This invention relates generally to medical imaging. More particularly, this invention relates to an apparatus for imaging a newborn infant who requires care in an incubator or similar life-support arrangement.
A newborn infant requiring care in an incubator has typically been born prematurely or otherwise has multiple medical needs. A typical incubator is adapted to maintain temperature, humidity and other environment aspects. Also, the incubator is typically adapted to allow various life-support mechanisms such as oxygen, intravenous medication lines, and the like to the infant, and vital signs monitoring such as echo cardiograms (EKG), blood gas, and the like. Generally, there are some significant logistical challenges in the medical imaging of newborn infants or neonates who require care in incubators. Transporting an infant from a Neonatal Intensive Care Unit (NICU) to the medical imaging area of a medical center or hospital generally requires that the infant be removed from his/her incubator at some point during the transport process, either to an intermediate transportable incubator or to the medical imaging apparatus. Further during imaging, the infant must be maintained in a similar environment (temperature, humidity, and the like) along with the required life-support mechanisms for the duration of the imaging session, which typically lasts more than one hour.

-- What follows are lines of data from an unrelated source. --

(** Claim C10.  Creating a savings goal with a valid title, a target of at
    least 1, a deadline in the future and a [currentAmount] that already
    reaches the target succeeds, and the goal that is stored and returned
    has [isCompleted = true], although [createSavingsGoal] builds it with
    [isCompleted: false]: the hook fires on the creating save. *)
Theorem created_at_target_is_completed (env : Env) (st : Store.State)
    (userId title : string) (target current : Q) (deadline : JSDate.IsoDate)
    (description category priority : option string) :
  userId ≠ "" →
  (2 ≤ String.length (JSString.trim title) ≤ 100)%nat →
  (1 <= target)%Q →
  (target <= current)%Q →
  now env < JSDate.Date_parse (tz env) deadline →
  from_option (λ d, (String.length (JSString.trim d) ≤ 500)%nat) True description →
  from_option (λ c, includes Savings.categories c = true) True category →
  from_option (λ p, p = "" ∨ includes Savings.priorities p = true) True priority →
  ∃ saved,
    Savings.createSavingsGoal env st (Some userId)
      {| Savings.gb_title := Some title;
         Savings.gb_targetAmount := Some target;
         Savings.gb_currentAmount := Some current;
         Savings.gb_deadline := Some deadline;
         Savings.gb_description := description;
         Savings.gb_category := category;
         Savings.gb_priority := priority |}
    = (Ok saved, Savings.write saved st)
    ∧ saved ∈ Store.savingsGoals (Savings.write saved st)
    ∧ Store.g_isCompleted saved = true
    ∧ Store.g_currentAmount saved = current
    ∧ Store.g_targetAmount saved = target.
Proof.
  intros Hu Htitle Htarget Hcurrent Hdeadline Hdesc Hcat Hprio.
  assert (Htitle' : title ≠ "") by (apply trim_nonempty; lia).
  assert (Htrim : JSString.trim title ≠ "")
    by (intros Heq; rewrite Heq in Htitle; simpl in Htitle; lia).
  assert (Htpos : (0 < target)%Q) by lra.
  assert (Hcpos : (0 < current)%Q) by lra.
  unfold Savings.createSavingsGoal, Savings.goalData.
  rewrite (authenticated_Some _ Hu).
  cbn [Savings.gb_title Savings.gb_targetAmount Savings.gb_currentAmount
       Savings.gb_deadline Savings.gb_description Savings.gb_category
       Savings.gb_priority fmap option_fmap option_map default from_option
       mbind result_bind].
  unfold id. rewrite (truthy_str_Some _ Htitle').
  rewrite !(truthy_num_pos _ Htpos).
  assert (H1 : Qle_bool target 0 = false) by (apply Qle_bool_false; lra).
  assert (H2 : Qlt_bool current 0 = false) by (apply Qlt_bool_false; lra).
  assert (H3 : (JSDate.Date_parse (tz env) deadline <=? now env) = false)
    by (apply Z.leb_gt; lia).
  rewrite H1, H2, H3, !(truthy_num_pos _ Hcpos).
  replace (bool_decide (is_Some (Some (JSDate.Date_parse (tz env) deadline))))
    with true by (symmetry; apply bool_decide_eq_true; eauto).
  unfold Savings.num_or. rewrite (truthy_num_pos _ Hcpos).
  cbn [negb orb andb throw_if mret result_ret mbind result_bind
       Savings.save_prepared default from_option id].
  match goal with |- ∃ saved, Savings.save env ?g st = _ ∧ _ => set (doc := g) end.
  assert (Hvalid : Savings.validate (now env) doc = []).
  { assert (E1 : String.eqb (Store.g_userId doc) "" = false)
      by (by apply eqb_nonempty).
    assert (E2 : String.eqb (Store.g_title doc) "" = false)
      by (by apply eqb_nonempty).
    assert (E3 : (2 <=? String.length (Store.g_title doc))%nat = true)
      by (apply Nat.leb_le; subst doc; cbn [Store.g_title]; lia).
    assert (E4 : (String.length (Store.g_title doc) <=? 100)%nat = true)
      by (apply Nat.leb_le; subst doc; cbn [Store.g_title]; lia).
    assert (E5 : Qle_bool 1 (Store.g_targetAmount doc) = true)
      by (by apply Qle_bool_iff).
    assert (E6 : Qle_bool 0 (Store.g_currentAmount doc) = true)
      by (apply Qle_bool_iff; subst doc; cbn [Store.g_currentAmount]; lra).
    assert (E7 : (now env <? Store.g_deadline doc) = true)
      by (by apply Z.ltb_lt).
    assert (E8 : (String.length (default "" (Store.g_description doc)) <=? 500)%nat
                 = true)
      by (apply Nat.leb_le; subst doc; cbn [Store.g_description];
          destruct description; simpl in *; lia).
    assert (E9 : includes Savings.categories (Store.g_category doc) = true)
      by (subst doc; cbn [Store.g_category]; destruct category; simpl in *; done).
    assert (E10 : includes Savings.priorities (Store.g_priority doc) = true).
    { subst doc. cbn [Store.g_priority].
      destruct priority as [p|]; [|done]. simpl in Hprio |- *.
      destruct (String.eqb_spec p ""); [done|].
      destruct Hprio as [?|Hp]; [done|]. simpl. by rewrite Hp. }
    unfold Savings.validate.
    rewrite E1, E2, E3, E4, E5, E6, E7, E8, E9, E10. reflexivity. }
  exists (Savings.set_updatedAt (now env) (Savings.pre_save doc)).
  split; [by apply save_valid|].
  split; [apply write_stores|].
  split; [apply pre_save_reached; by subst doc|].
  split; [apply pre_save_amounts | apply pre_save_amounts].
Qed.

Additionally, when the medical imaging is Magnetic Resonance Imaging (MRI), there are challenges in imaging small subjects that affect the signal to noise ratio (SNR) and ultimately the image quality. Generally, neonatal imaging has been performed with RF coils used in adult head imaging. MRI radiofrequency (RF) coils, especially those of the birdcage configuration, are generally designed to optimize the signal to noise ratio for a particular application. Considerations such as the size of the subject, support mechanisms for the subject and objects that are temporarily affixed to the patient (i.e. life support, respirators, intravenous lines) generally affect the diameter of a RF coil since the above pass through the opening of the coil. The diameter of the coil has generally been increased to accommodate the above objects. An increased coil diameter has a negative effect on the signal to noise ratioxe2x80x94the smaller the coil diameter, the higher the SNR.
There is a need for an incubator arrangement adapted for imaging an infant requiring life-support mechanisms. Also, there is a need for a radiofrequency coil arrangement for imaging small subjects, such as an infant.
In a first aspect of the present invention, an incubator arrangement is provided for use in a Magnetic Resonance Imaging (MRI) system. The incubator arrangement comprises an enclosure adapted to support a subject in a magnet of the MRI system during imaging and a radiofrequency (RF) coil disposed within the enclosure. The RF coil is adapted to provide visual and physical access to the subject, and further adapted to obtain a selected signal to noise ratio.
In a second aspect, a radiofrequency (RF) coil assembly for use in MRI systems is provided. The RF coil comprises a pair of end ring conductors opposed to one another in a spaced-apart relationship and joined by a plurality of rungs. The rungs are disposed equally spaced about the end ring conductors and the rungs are configured to be recessed inward from an outer diameter defined by the respective end ring conductors.